Still, if 30% of time is spent writing code, and AI wrote 30% of that code instantaneously and perfectly, you'd get a 30%*30% = 9% increase in productivity. But it's definitely somewhat less than that:
Code "written by AI" generally includes autocompletes (where you start writing something and it fills in the rest); that's far from a 100% speedup, since it only saves you the time actually typing out the commands, not the time thinking of what to start writing in the first place.
Even code fully written by AI (through a chat interface or an autonomous agent) requires time to give it context, review the output, and iterate when it gets something wrong—which is especially common when you're working in an existing codebase, as most development involves, rather than starting from scratch.
And "percent of functions written" (the paper's definition) isn't the same as "percent of work done"; in my experience AI is more likely to write new helper functions than to reuse or modify existing ones, which would make it appear to be producing more than it actually is.

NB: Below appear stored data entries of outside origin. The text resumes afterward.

(** Whatever comes in and in whatever order, each probe sent to a target is
    recorded in its window at most once, as a reply or as a loss, never both;
    those not recorded are the ones still awaited. Late and repeated replies,
    and replies to probes never sent, are not recorded. *)
Theorem probes_recorded_once cfg b l i t :
  Z.of_nat (length l) < 2 ^ 32 → m_objs (mon_run l (NewMonitor cfg b)) !! i = Some t →
  let '(sent, recorded) := tg_log t in
  NoDup sent ∧ NoDup recorded.*1 ∧ (∀ id, id ∈ sent ↔ id ∈ recorded.*1 ∨ is_Some (tg_sent t !! id))
  ∧ (∀ id, id ∈ recorded.*1 → tg_sent t !! id = None).
Proof.
  intros Hlen Ht.
  assert (∀ l k m, Z.of_nat k + Z.of_nat (length l) < 2 ^ 32 → targets_ok k m → targets_ok (k + length l) (mon_run l m)) as Hrun.
  { clear -RL. induction l as [|a l IH]; intros k m Hlen Hok; [by rewrite Nat.add_0_r|]. cbn [mon_run fold_left length] in *.
    rewrite <- Nat.add_succ_comm. apply IH; [lia|]. apply mon_step_ok; [lia|done]. }
  assert (target_ok (0 + length l) t) as [H1 _ _ H4].
  { eapply (Hrun l 0%nat (NewMonitor cfg b)); [lia|done|exact Ht]. }
  destruct (tg_log t) as [sent recorded]. cbn in *.
  assert (NoDup sent) as Hnd by (rewrite H1; apply NoDup_fmap; [apply _|apply NoDup_seq]).
  rewrite <- H4 in Hnd. apply NoDup_app in Hnd as (N1 & N2 & N3).
  assert (∀ id, id ∈ (map_to_list (tg_sent t)).*1 ↔ is_Some (tg_sent t !! id)) as Hdom.
  { intros id. rewrite list_elem_of_fmap. split.
    - intros ([j x] & -> & Hj%elem_of_map_to_list). by eexists.
    - intros [x Hx]. exists (id, x). split; [done|]. by apply elem_of_map_to_list. }
  split_and!; [|done| |].
  - rewrite <- H4. by apply NoDup_app.
  - intros id. by rewrite <- H4, elem_of_app, Hdom.
  - intros id Hid. destruct (tg_sent t !! id) eqn:E; [|done]. exfalso. eapply N2; [exact Hid|]. apply Hdom. by eexists.
Qed.

(** A probe that comes back carries the target and the id it was sent with. *)
Lemma read_probe_packet index id : 0 ≤ index < 2 ^ 32 → 0 ≤ id < 2 ^ 32 → read_probe (probe_packet index id) = Some (index, id).
Proof.
  intros Hi Hd.
  assert (∀ z, 0 ≤ z < 2 ^ 32 → be_get (be_put 4 z) = z) as Hget.
  { intros z Hz. rewrite be_get_put_mod. rewrite Z.mod_small; [done|]. change (256 ^ Z.of_nat 4) with (2 ^ 32). lia. }
  pose proof (Hget index Hi) as E1. pose proof (Hget id Hd) as E2. unfold probe_packet.
  pose proof (length_be_put 4 index) as L1. pose proof (length_be_put 4 id) as L2.
  destruct (be_put 4 index) as [|a0 [|a1 [|a2 [|a3 [|? ?]]]]]; try done.
  destruct (be_put 4 id) as [|b0 [|b1 [|b2 [|b3 [|? ?]]]]]; try done.
  change (read_probe _) with (Some (be_get [a0; a1; a2; a3], be_get [b0; b1; b2; b3])). by rewrite E1, E2.
Qed.

End recorded.

Module PathMonDemo.

#[local] Instance map_range : Range := {| range K _ _ V m := map_to_list m |}.
#[local] Instance map_range_laws : RangeLaws.
Proof. done. Qed.
#[local] Instance some_math : GoMath := {| math_Log x := x; math_Exp2 _ := f1 |}.

Definition cfg : SegmentTrackerConfig := DefaultSegmentTrackerConfig.
Definition calls : list (Time * option sample) :=
  [(1 * Second, Some (SRtt (5 * Millisecond))); (4 * Second, Some SLoss); (6 * Second, Some (SRtt (9 * Millisecond)));
   (9 * Second, None); (12 * Second, Some (SRtt (7 * Millisecond)))].
Lemma window_recent_witness :
  ∃ older recent start,
    samples calls = older ++ recent ∧ w_old (w_run calls (NewWindow 0 cfg (10 * Second))) = fed cfg recent
    ∧ Forall (λ s, s.1 ≤ start) older ∧ Forall (λ s, start ≤ s.1) recent
    ∧ (older = [] ∧ start = 0 ∨ Z.quot (10 * Second) 2 ≤ 12 * Second - start) ∧ 12 * Second - start < 2 * Z.quot (10 * Second) 2 + 3 * Second.
Proof. apply (window_recent cfg (10 * Second) (3 * Second) 0 calls); [done|done|done|cbn; unfold Second, Millisecond, Microsecond; lia|done]. Defined.

(** *** After a pause the window reports samples older than its span

    It forgets half a span at a time, and only when it is called: a sample of the
    first second is still reported a hundred seconds later, by a window of ten. *)
Lemma window_idle_keeps :
  N (w_Snapshot (100 * Second) (w_Observe (1 * Second) (5 * Millisecond) (NewWindow 0 cfg (10 * Second)))).1 = 1.
Proof. vm_compute. reflexivity. Qed.

(** A probe answered twice, one lost, a stray id, and one awaited. *)
Definition mcfg : MonitorConfig := DefaultMonitorConfig.
Definition run : list mon_action :=
  [MSet 0 {["a" := (Addr4 1, 7)]}; MProbe Second 0; MReceive (5 * Second / 4) (probe_packet 0 0); MReceive (5 * Second / 4) (probe_packet 0 0);
   MProbe (2 * Second) 0; MReceive (2 * Second) (probe_packet 0 9); MTick (4 * Second); MReceive (4 * Second) (probe_packet 0 1); MProbe (5 * Second) 0].
Definition after : Monitor := mon_run run (NewMonitor mcfg (NewProbeBudget 0 (of_int 65536) (of_int 65536))).
Definition the_target : target := default (mkTarget "" 0 (Addr4 0, 0) (mkProber (prober_config mcfg) 0 ∅ 0 false (mkProbeStats 0 0 0 f0)) (NewWindow 0 cfg 0) ∅ 0 ([], [])) (m_objs after !! 0).
Example log_of_run : tg_log the_target = ([0; 1; 2], [(0, true); (1, false)]).
Proof. vm_compute. reflexivity. Qed.

Lemma probes_recorded_once_witness : NoDup [0; 1; 2] ∧ NoDup [0; 1].
Proof.
  pose proof (probes_recorded_once mcfg (NewProbeBudget 0 (of_int 65536) (of_int 65536)) run 0 the_target ltac:(done) ltac:(vm_compute; reflexivity)) as H.
  rewrite log_of_run in H. destruct H as (H1 & H2 & _). split; [exact H1|exact H2].
Defined.

End PathMonDemo.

This is likely a small effect at most.
The paper's 2.4% improvement, versus the theoretical maximum of 9%, implies that even the AI-written code takes humans about 75% of the time they would have normally spent. That's perhaps a little bit lower than I'd expect, but not far out of the ballpark, especially for a time when AI coding assistants are brand-new and might take a learning curve to use.
But there's a big caveat: data from December 2024 is already practically obsolete, because AI coding models in particular have taken massive leaps forward in the first few months of 2025. The new reasoning models are now helpful in the "planning stage", helping translate rough ideas into instructions that a coding model can use. The core coding models are getting better, and agent systems are able to deliver larger chunks of their work without human intervention. I still wouldn't bet that any of these have radically transformed productivity yet, but they're pushing the envelope in more dimensions, and as tools keep improving and people become better at using them, the impact will accelerate.
So although I think productivity growth in the low single digits was correct at the end of 2024, and is still probably roughly correct today, I don't think it'll stay that way for too long.
Planning takes up less time now—running code has become millions of times cheaper and faster over the decades, so it's better to try ideas early and iterate—but that's been replaced by more review of others' code. And the nature of system testing has changed; some tools have made it easier but the scope has expanded, so it's probably a similar share in total. All of those changes are moving time between facets that aren't "writing code," so they don't really affect the analysis above.